__About this exercise__: Your task is to return the span of lines beginning at the one with "(index : nat)." and ending at the last line of the data, exactly as it stands.

╭─ Task input

(* ===== verification/Session.v ===== *)
(** The session crate (src/crates/philo-session): durable entry vocabulary,
    validation errors, and the projection that validates and folds every
    transaction.

    Module [session] follows [entry.rs], [error.rs], [tool_entry.rs],
    [usage.rs], [generation_choice.rs], [view.rs] and [projection/]. Identifier
    newtypes are their strings; [SessionRevision] and [usize] counters are
    [nat] (one step per committed transaction or entry). A [HashMap] is a
    [gmap]; where the code iterates one it sorts the result. *)

From S2P Require Import Prelude RustStr.

Module session.

Abbreviation SessionId := string.
Abbreviation EntryId := string.
Abbreviation OperationId := string.
Abbreviation TurnId := string.
Abbreviation ToolBatchId := string.
Abbreviation ToolCallId := string.
Abbreviation SessionRevision := nat.

(** ** generation_choice.rs, usage.rs, tool_entry.rs *)

Record SessionGenerationChoice : Type := {
  choice_provider : option string;
  choice_model_id : string;
  choice_reasoning_effort : option string
}.

Record SessionTokenUsage : Type := {
  input_tokens : option Z;
  output_tokens : option Z;
  cache_read_tokens : option Z;
  cache_write_tokens : option Z;
  reasoning_tokens : option Z
}.

(** [input?.checked_add(output?)] on [u64]. *)
Definition total_tokens (u : SessionTokenUsage) : option Z :=
  match input_tokens u, output_tokens u with
  | Some i, Some o => if bool_decide (i + o ≤ u64_max)%Z then Some (i + o)%Z else None
  | _, _ => None
  end.

Record SessionToolCall : Type := {
  call_id : ToolCallId;
  call_name : string;
  call_arguments : string
}.

Inductive ToolResultOutcome : Type :=
| Success (content : string)
| Error (code message : string)
| ResultCancelled
| ResultInterrupted.

Record SessionToolResult : Type := {
  result_call_id : ToolCallId;
  result_outcome : ToolResultOutcome
}.

(** ** entry.rs *)

Inductive CancelReason : Type := ReasonUser | ReasonTimeout | ReasonAbandoned.

Inductive TurnOutcome : Type :=
| TurnSucceeded
| TurnFailed
| TurnCancelled (reason : CancelReason).

Inductive OperationOutcome : Type :=
| OpSucceeded
| OpFailed
| OpCancelled (reason : CancelReason).

Inductive TurnFailureKind : Type :=
| FailModelCall | FailInvalidModelOutput | FailPersistence | FailRuntimeDriver
| FailToolExecution.

Record SessionTurnFailure : Type := {
  failure_kind : TurnFailureKind;
  failure_message : string
}.

Inductive SessionUserPart : Type :=
| PartText (text : string)
| PartImage (media_type : string) (bytes : list Byte.byte).

Inductive SessionAssistantBlock : Type :=
| BlockText (text : string)
| BlockToolCall (call : SessionToolCall).

Inductive SessionEntryKind : Type :=
| OperationStarted (operation_id : OperationId)
| TurnStarted (operation_id : OperationId) (turn_id : TurnId)
| UserMessage (turn_id : TurnId) (parts : list SessionUserPart)
| AssistantToolCallBatch (turn_id : TurnId) (model_call_id : string)
    (tool_batch_id : ToolBatchId) (blocks : list SessionAssistantBlock)
| ToolResult (turn_id : TurnId) (tool_batch_id : ToolBatchId) (result : SessionToolResult)
| AssistantMessage (turn_id : TurnId) (blocks : list SessionAssistantBlock)
| TurnFailure (turn_id : TurnId) (failure : SessionTurnFailure)
| TurnTerminated (turn_id : TurnId) (out : TurnOutcome)
| OperationSettled (operation_id : OperationId) (out : OperationOutcome)
    (usage : option SessionTokenUsage) (generation : option SessionGenerationChoice)
| Compaction (summary : string) (covers_up_to : EntryId)
| TitleSet (title : string).

Inductive NewEntryParent : Type :=
| CurrentLeaf
| TransactionEntry (index : nat).

Record NewSessionEntry : Type := {
  new_parent : NewEntryParent;
  new_kind : SessionEntryKind
}.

╰─

__The answer__:
| TransactionEntry (index : nat).

Record NewSessionEntry : Type := {
  new_parent : NewEntryParent;
  new_kind : SessionEntryKind
}.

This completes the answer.